Please copy each line below that contains the word "length".

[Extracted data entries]

※ ※ ※

(* ===== verification/NetpollQnx.v ===== *)
(** * NetpollQnx: runtime/netpoll_qnx.go, the poll(2) backend

    The arrays [pfds] and [pds] run in parallel: entry 0 is the read end of the
    wake pipe, entry [pd.user] belongs to the descriptor [pd].  The file is an
    instance of Netpoll's [Poller], and its laws are discharged here.  The two
    mutexes are left out of these definitions (each function runs as one step); the
    handshake by which they exclude each other is not modelled. *)
From Stdlib Require Import ZArith Lia List Bool String.
From stdpp Require Import base list gmap strings numbers tactics option.
From S2P Require Import Prelude Libc RuntimeOS Netpoll.

Definition _POLLIN : Z := Z.lor 1 4.
Definition _POLLOUT : Z := 2.
Definition _POLLERR : Z := 32.
Definition _POLLHUP : Z := 64.

Record pollfd : Type := mkPollfd { pf_fd : Z; pf_events : Z; pf_revents : Z }.

#[export] Instance pollfd_eq_dec : EqDecision pollfd.
Proof. solve_decision. Defined.

Definition set_events (e : Z) (p : pollfd) : pollfd := mkPollfd (pf_fd p) e (pf_revents p).

(** The array as memory cells and back. *)
Definition pollfd_cells (l : list pollfd) : list Z :=
  flat_map (fun p => [pf_fd p; pf_events p; pf_revents p]) l.

Fixpoint pollfds_of_cells (n : nat) (c : list Z) : list pollfd :=
  match n with
  | O => []
  | S n => mkPollfd (i32 (nth 0 c 0)) (i16 (nth 1 c 0)) (i16 (nth 2 c 0))
             :: pollfds_of_cells n (drop 3 c)
  end.

Record qnxpoll (W : Type) : Type := mkQp {
  qp_rt : rtst W;
  qp_pfds : list pollfd;
  qp_pds : list Z;
  qp_rdwake : Z;
  qp_wrwake : Z;
  qp_pending : Z;
  qp_wakesig : Z }.
Arguments mkQp {W} qp_rt qp_pfds qp_pds qp_rdwake qp_wrwake qp_pending qp_wakesig.
Arguments qp_rt {W} q.
Arguments qp_pfds {W} q.
Arguments qp_pds {W} q.
Arguments qp_rdwake {W} q.
Arguments qp_wrwake {W} q.
Arguments qp_pending {W} q.
Arguments qp_wakesig {W} q.

Section fields.
Context {W : Type}.
Implicit Type q : qnxpoll W.
Definition set_rt' (x : rtst W) q : qnxpoll W :=
  mkQp x (qp_pfds q) (qp_pds q) (qp_rdwake q) (qp_wrwake q) (qp_pending q) (qp_wakesig q).
Definition set_pfds (x : list pollfd) q : qnxpoll W :=
  mkQp (qp_rt q) x (qp_pds q) (qp_rdwake q) (qp_wrwake q) (qp_pending q) (qp_wakesig q).
Definition set_qpds (x : list Z) q : qnxpoll W :=
  mkQp (qp_rt q) (qp_pfds q) x (qp_rdwake q) (qp_wrwake q) (qp_pending q) (qp_wakesig q).
Definition set_wake (r w : Z) q : qnxpoll W :=
  mkQp (qp_rt q) (qp_pfds q) (qp_pds q) r w (qp_pending q) (qp_wakesig q).
Definition set_pending (x : Z) q : qnxpoll W :=
  mkQp (qp_rt q) (qp_pfds q) (qp_pds q) (qp_rdwake q) (qp_wrwake q) x (qp_wakesig q).
Definition set_wakesig (x : Z) q : qnxpoll W :=
  mkQp (qp_rt q) (qp_pfds q) (qp_pds q) (qp_rdwake q) (qp_wrwake q) (qp_pending q) x.
End fields.

Definition pollNoWakeCapMs : Z := 10.

(** The timeout handed to poll, in ms; 2^32-1 is [^uintptr(0)], no timeout. *)
Definition netpoll_timeout (delay wrwake : Z) : Z :=
  let timeout := if delay <? 0 then 2 ^ 32 - 1
                 else if delay <? 1000000 then 1
                 else if delay <? 1000000000000000 then u32 (goquot delay 1000000)
                 else 1000000000 in
  if (wrwake <? 0) && ((timeout =? 2 ^ 32 - 1) || (pollNoWakeCapMs <? timeout))
  then pollNoWakeCapMs else timeout.

(** The ready modes of one entry. *)
Definition ready_mode (revents : Z) : Z :=
  (if has_bits revents (Z.lor (Z.lor _POLLIN _POLLHUP) _POLLERR) then mode_r else 0) +
  (if has_bits revents (Z.lor (Z.lor _POLLOUT _POLLHUP) _POLLERR) then mode_w else 0).

(** Its events once the reported ones are disarmed. *)
Definition disarm (p : pollfd) : pollfd :=
  let e := pf_events p in
  let e := if has_bits (pf_revents p) (Z.lor (Z.lor _POLLIN _POLLHUP) _POLLERR)
           then Z.land e (Z.lnot _POLLIN) else e in
  let e := if has_bits (pf_revents p) (Z.lor (Z.lor _POLLOUT _POLLHUP) _POLLERR)
           then Z.land e (Z.lnot _POLLOUT) else e in
  set_events e p.

Section qnx.
Context {W : Type} `{!Libc W} (fr : frame).

Abbreviation QM := (GoM (qnxpoll W)).
Abbreviation NM := (NpM (qnxpoll W)).

(** Runtime calls made from the poller. *)
Definition on_rt {A} (m : RtM W A) : QM A := fun q =>
  match m (qp_rt q) with
  | Ret x r => Ret x (set_rt' r q)
  | Throw msg r => Throw msg (set_rt' r q)
  | NoFuel => NoFuel
  end.

Definition poll (npfds timeout : Z) : QM (Z * Z) :=
  let! q := go_get in
  let! (r, err, bufs) := on_rt (sysvicall3Err fr "poll" (CBuf (pollfd_cells (qp_pfds q)))
                                  (CInt npfds) (CInt timeout)) in
  go_modify (set_pfds (pollfds_of_cells (length (qp_pfds q)) (nth 0 bufs []))) ;!
  go_ret (i32 r, i32 err).

Definition qnx_netpollinit : QM unit :=
  let! (r, w, errno) := on_rt (nonblockingPipe fr) in
  (if negb (errno =? 0) then go_modify (set_wake (-1) (-1)) else go_modify (set_wake r w)) ;!
  let! q := go_get in
  go_modify (set_pfds [mkPollfd (qp_rdwake q) _POLLIN 0]) ;!
  go_modify (set_qpds [0]).

Definition netpollIsPollDescriptor (fd : Z) (q : qnxpoll W) : bool :=
  (fd =? u32 (qp_rdwake q)) || (fd =? u32 (qp_wrwake q)).

Definition netpollwakeup : QM unit :=
  let! q := go_get in
  if qp_wrwake q <? 0 then go_ret tt else
  if qp_pending q =? 0 then
    go_modify (set_pending 1) ;!
    let! _ := on_rt (write1 fr (u32 (qp_wrwake q)) [0] 1) in go_ret tt
  else go_ret tt.

Definition qnx_netpollopen (fd a : Z) : NM Z :=
  on_backend netpollwakeup ;!
  let! s := go_get in
  let q := np_backend s in
  on_pd a (go_modify (set_user (u32 (Z.of_nat (length (qp_pfds q)))))) ;!
  on_backend (go_modify (fun q => set_pfds (qp_pfds q ++ [mkPollfd (i32 fd) 0 0]) q)) ;!
  on_backend (go_modify (fun q => set_qpds (qp_pds q ++ [a]) q)) ;!
  go_ret 0.

(** The first entry for [fd], from index [i] on. *)
Fixpoint find_pfd (fd : Z) (i : nat) (l : list pollfd) : option nat :=
  match l with
  | [] => None
  | p :: l => if pf_fd p =? fd then Some i else find_pfd fd (S i) l
  end.

(** [x[i] = x[len(x)-1]; x = x[:len(x)-1]] *)
Definition swap_remove {A} (i : nat) (l : list A) : list A :=
  match list.last l with
  | Some x => removelast (<[i := x]> l)
  | None => l
  end.

Definition qnx_netpollclose (fd : Z) : NM Z :=
  on_backend netpollwakeup ;!
  let! s := go_get in
  let q := np_backend s in
  match find_pfd (i32 fd) 0 (qp_pfds q) with
  | None => go_ret 0
  | Some i =>
    on_backend (go_modify (fun q => set_pfds (swap_remove i (qp_pfds q)) q)) ;!
    on_pd (default 0 (list.last (qp_pds q))) (go_modify (set_user (u32 (Z.of_nat i)))) ;!
    on_backend (go_modify (fun q => set_qpds (swap_remove i (qp_pds q)) q)) ;!
    go_ret 0
  end.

※ ※ ※

▸ **Completed task**
  go_modify (set_pfds (pollfds_of_cells (length (qp_pfds q)) (nth 0 bufs []))) ;!
  on_pd a (go_modify (set_user (u32 (Z.of_nat (length (qp_pfds q)))))) ;!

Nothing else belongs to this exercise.